MIMIC-CXR v2.1.0 on PhysioNet — imaging.
MIMIC-IV-Note v2.2 on PhysioNet — clinical notes.
Lee HC et al. VitalDB, a high-fidelity multi-parameter vital signs database in surgical patients. Sci Data. 2022.

OMOP adaptations

Paris N, Lamer A, Parrot A. Transformation and Evaluation of the MIMIC Database in the OMOP Common Data Model: Development and Usability Study. JMIR Med Inform. 2021.
Oliver M, Allyn J, Carencotte R, Allou N, Ferdynus C. Introducing the BlendedICU dataset, the first harmonized, international intensive care dataset. J Biomed Inform. 2023.

Literature reviews

Kallout J, Lamer A, Grosjean J et al. Contribution of Open Access Databases to Intensive Care Medicine Research: Scoping Review. JMIR. 2025.
Sauer CM et al. Systematic Review and Comparison of Publicly Available ICU Data Sets — A Decision Guide for Clinicians and Data Scientists.

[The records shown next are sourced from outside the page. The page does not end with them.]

(* ===== verification/RunScore.v ===== *)
(** * RunScore.v: the resiliency score of a completed run

    [ProcessCompletedExperimentRun] of
    [graphql/server/pkg/chaos_experiment_run/service.go] and [Truncate] of
    [graphql/server/utils/misc.go]. *)
From S2P Require Import Prelude World GoStd Float64 GraphDocs Experiments.
From Stdlib Require Import Ascii SpecFloat.
Local Open Scope string_scope.
Local Open Scope Z_scope.

(** [utils.Truncate] *)
Definition Truncate `{FloatToInt} (num : spec_float) : spec_float :=
  f64_div (float64 (int_of_float64 (f64_mul num (float64 100)))) (float64 100).

(** ** Execution data: the fields the server reads *)
Record ProbeStatus : Type := mkProbeStatus {
  ps_Name : string; ps_Mode : string; ps_Verdict : string; ps_Description : string
}.
(** Of the chaos result, a type of the chaos operator, the probe statuses. *)
Record ChaosData : Type := mkChaosData {
  cd_EngineName : string; cd_ExperimentVerdict : string; cd_ProbeSuccessPercentage : string;
  cd_ChaosResult : option (list ProbeStatus)
}.
Record Node : Type := mkNode { nd_Name : string; nd_Type : string; nd_ChaosExp : option ChaosData }.
Record ExecutionData : Type := mkExecutionData {
  ed_RevisionID : string; ed_Phase : string; ed_Nodes : gmap string Node
}.
Definition no_execution_data : ExecutionData := mkExecutionData "" "" ∅.

Record ExperimentRunMetrics : Type := mkMetrics {
  me_ResiliencyScore : spec_float; me_Passed : Z; me_Failed : Z; me_Awaited : Z; me_Stopped : Z;
  me_NA : Z; me_Total : Z
}.
Definition no_metrics : ExperimentRunMetrics := mkMetrics (S754_zero false) 0 0 0 0 0 0.
Definition set_score (s : spec_float) (m : ExperimentRunMetrics) : ExperimentRunMetrics :=
  mkMetrics s (me_Passed m) (me_Failed m) (me_Awaited m) (me_Stopped m) (me_NA m) (me_Total m).
Definition set_total_experiments (n : Z) (m : ExperimentRunMetrics) : ExperimentRunMetrics :=
  mkMetrics (me_ResiliencyScore m) (me_Passed m) (me_Failed m) (me_Awaited m) (me_Stopped m) (me_NA m) n.

(** ** Weights *)

(** The loop over the weightages of one revision; a [nil] entry panics. *)
Fixpoint add_weights (ws : list (option WeightagesInput)) (acc : gmap string Z * Z) :
    option (gmap string Z * Z) :=
  match ws with
  | [] => Some acc
  | None :: _ => None
  | Some w :: ws =>
      add_weights ws (<[we_FaultName w := we_Weightage w]> acc.1, int64 (acc.2 + we_Weightage w))
  end.

Fixpoint collect_weights (revisionID : string) (revs : list ExperimentRevision) (acc : gmap string Z * Z) :
    option (gmap string Z * Z) :=
  match revs with
  | [] => Some acc
  | rev :: revs =>
      acc' ← (if str_eq (rv_RevisionID rev) revisionID then add_weights (revision_weights rev) acc
              else Some acc);
      collect_weights revisionID revs acc'
  end.

(** ** Nodes *)

(** [for expName := range weightMap]: the last name that occurs in the engine's. *)
Definition match_fault (order : list string) (engineName : string) : string :=
  fold_left (λ found expName, if Contains engineName expName then expName else found) order "".

Definition count_verdict (verdict : string) (m : ExperimentRunMetrics) : ExperimentRunMetrics :=
  let inc (b : bool) (z : Z) := if b then int64 (z + 1) else z in
  mkMetrics (me_ResiliencyScore m) (inc (str_eq verdict "Pass") (me_Passed m))
    (inc (str_eq verdict "Fail") (me_Failed m)) (inc (str_eq verdict "Awaited") (me_Awaited m))
    (inc (str_eq verdict "Stopped") (me_Stopped m))
    (inc (str_eq verdict "N/A" || str_eq verdict "") (me_NA m)) (me_Total m).

Definition add_result (weightMap : gmap string Z) (fault : string) (c : ChaosData) (total : Z) : Z :=
  match weightMap !! fault with
  | Some weight => int64 (total + int64 (weight * Atoi_value (cd_ProbeSuccessPercentage c)))
  | None => total
  end.

Section score.
Context `{MongoDriver} `{Runtime} `{MapOrder} `{FloatToInt}.

(** [for k := range m]: the keys, in an order of Go's choice. *)
Definition range_keys {A} (m : gmap string A) : GM (list string) :=
  λ w, (map_order (tick w) (map_to_list m).*1, bump w).

Definition visit_node (weightMap : gmap string Z) (node : Node) (acc : Z * ExperimentRunMetrics) :
    GM (Z * ExperimentRunMetrics) :=
  if str_eq (nd_Type node) "ChaosEngine" then
    match nd_ChaosExp node with
    | None => mret acc
    | Some c =>
        order ← range_keys weightMap;
        mret (add_result weightMap (match_fault order (cd_EngineName c)) c acc.1,
              count_verdict (cd_ExperimentVerdict c) acc.2)
    end
  else mret acc.

Fixpoint visit_nodes (weightMap : gmap string Z) (nodes : list Node) (acc : Z * ExperimentRunMetrics) :
    GM (Z * ExperimentRunMetrics) :=
  match nodes with
  | [] => mret acc
  | node :: nodes => acc' ← visit_node weightMap node acc; visit_nodes weightMap nodes acc'
  end.

Definition ProcessCompletedExperimentRun (execData : ExecutionData) (wfID : string) :
    GM (res ExperimentRunMetrics) :=
  let! exp := GetExperiment (λ e, str_eq (ex_ExperimentID e) wfID)
  or _ => mret (Err (ErrNew "failed to get experiment from db on complete")) in
  match collect_weights (ed_RevisionID execData) (ex_Revision exp) (∅, 0) with
  | None => mret Panic
  | Some (weightMap, weightSum) =>
      keys ← range_keys (ed_Nodes execData);
      let nodes := omap (λ k, ed_Nodes execData !! k) keys in
      '(total, result) ← visit_nodes weightMap nodes
         (0, set_total_experiments (Z.of_nat (size weightMap)) no_metrics);
      mret (Ok (if bool_decide (weightSum = 0) then result
                else set_score (Truncate (f64_div (float64 total) (float64 weightSum))) result))
  end.
End score.
Definition stop_query (projectID experimentID runID : string) (notifyID : option string)
    (run : ChaosExperimentRun) : bool :=
  str_eq (cr_ExperimentID run) experimentID && str_eq (cr_ProjectID run) projectID &&
  negb (au_IsRemoved (cr_Audit run)) &&
  (if str_eq runID "" then bool_decide (cr_NotifyID run = notifyID) else str_eq (cr_ExperimentRunID run) runID).

Fixpoint stop_runs (projectID experimentID username : string) (experiment : ChaosExperimentRequest) (r : bool)
    (runs : list (string * option string)) : GM (res bool) :=
  match runs with
  | [] => mret (Ok true)
  | (runID, notifyID) :: runs =>
      if str_eq runID "" && bool_decide (notifyID = None) then
        mret (Err (ErrNew "missing experiment_run_id and notify_id for experiment run stop"))
      else
        let? _ := ProcessExperimentRunStop (stop_query projectID experimentID runID notifyID) runID notifyID
                    experiment username projectID r in
        stop_runs projectID experimentID username experiment r runs
  end.

Definition StopExperimentRuns (projectID experimentID : string) (experimentRunID notifyID : option string)
    (r : bool) (username : string) : GM (res bool) :=
  let? experiment := GetExperiment (λ e, str_eq (ex_ExperimentID e) experimentID &&
    str_eq (ex_ProjectID e) projectID && negb (au_IsRemoved (ex_Audit e))) in
  let? runs := runs_to_stop projectID experimentID (non_empty experimentRunID) (non_empty notifyID) experiment in
  stop_runs projectID experimentID username experiment r runs.
End events.
Inductive recorded `{Decoders} (event : ExperimentRunRequest) (experiment : ChaosExperimentRequest)
    (wfRun : ChaosExperimentRun) (s s' : GraphDB) : Prop :=
| recorded_first t t' d :
    no_match (event_query event) (g_runs s) →
    rd_ExperimentRunID d = er_ExperimentRunID event →
    rd_RunSequence d = cr_RunSequence wfRun → rd_Completed d = false →
    updated_one (same_experiment event) (first_update (cr_RunSequence wfRun) t d) (g_experiments s) (g_experiments s') →
    inserted no_key (set_run_audit (set_created_at t' (cr_Audit wfRun)) wfRun) (g_runs s) (g_runs s') →
    recorded event experiment wfRun s s'
| recorded_later :
    length (List.filter (event_query event) (g_runs s)) = 1%nat →
    Forall2 (λ e e', e' = e ∨ (same_experiment event e = true ∧ later_update e e')) (g_experiments s) (g_experiments s') →
    updated_one (λ r, event_query event r && negb (cr_Completed r)) (merge_run wfRun) (g_runs s) (g_runs s') →
    recorded event experiment wfRun s s'
| recorded_several :
    (1 < length (List.filter (event_query event) (g_runs s)))%nat →
    Forall2 (λ e e', e' = e ∨ (same_experiment event e = true ∧ later_update e e')) (g_experiments s) (g_experiments s') →
    g_runs s' = g_runs s →
    recorded event experiment wfRun s s'.

(** What experiments and runs are not. *)
Definition elsewhere (s : GraphDB) :=
  (g_infras s, g_environments s, g_probes s, g_registries s, g_gitconfigs s, g_hubs s, g_gitcalls s, g_store s).

(** The event was recorded: for an experiment of the database that is not
    removed, and nothing else changed. *)
Definition event_committed `{Decoders} (event : ExperimentRunRequest) (s s' : GraphDB) : Prop :=
  ∃ experiment wfRun, experiment ∈ g_experiments s ∧ same_experiment event experiment = true ∧
    au_IsRemoved (ex_Audit experiment) = false ∧ event_run event experiment wfRun ∧
    elsewhere s' = elsewhere s ∧ recorded event experiment wfRun s s'.

(** A commit that reported an error and was applied all the same. *)
Definition commit_uncertain `{MongoTxn} : Prop := ∃ n e, txn_commit n = (Err e, true).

Crit Care Explor. 2022.

Key takeaways

Public databases offer a high-value learning and research ground, accessible after an ethics training.
Most cover intensive care: MIMIC-IV is the reference, eICU-CRD is the only multicenter database.
European databases (AmsterdamUMCdb, HiRID, SICdb) bring valuable diversity of clinical practices.
Specialty databases complement the ecosystem: MIMIC-CXR (imaging), MIMIC-IV-Note (free text), VitalDB (high-frequency signals).
OMOP adaptations enable external validation and generalizability studies.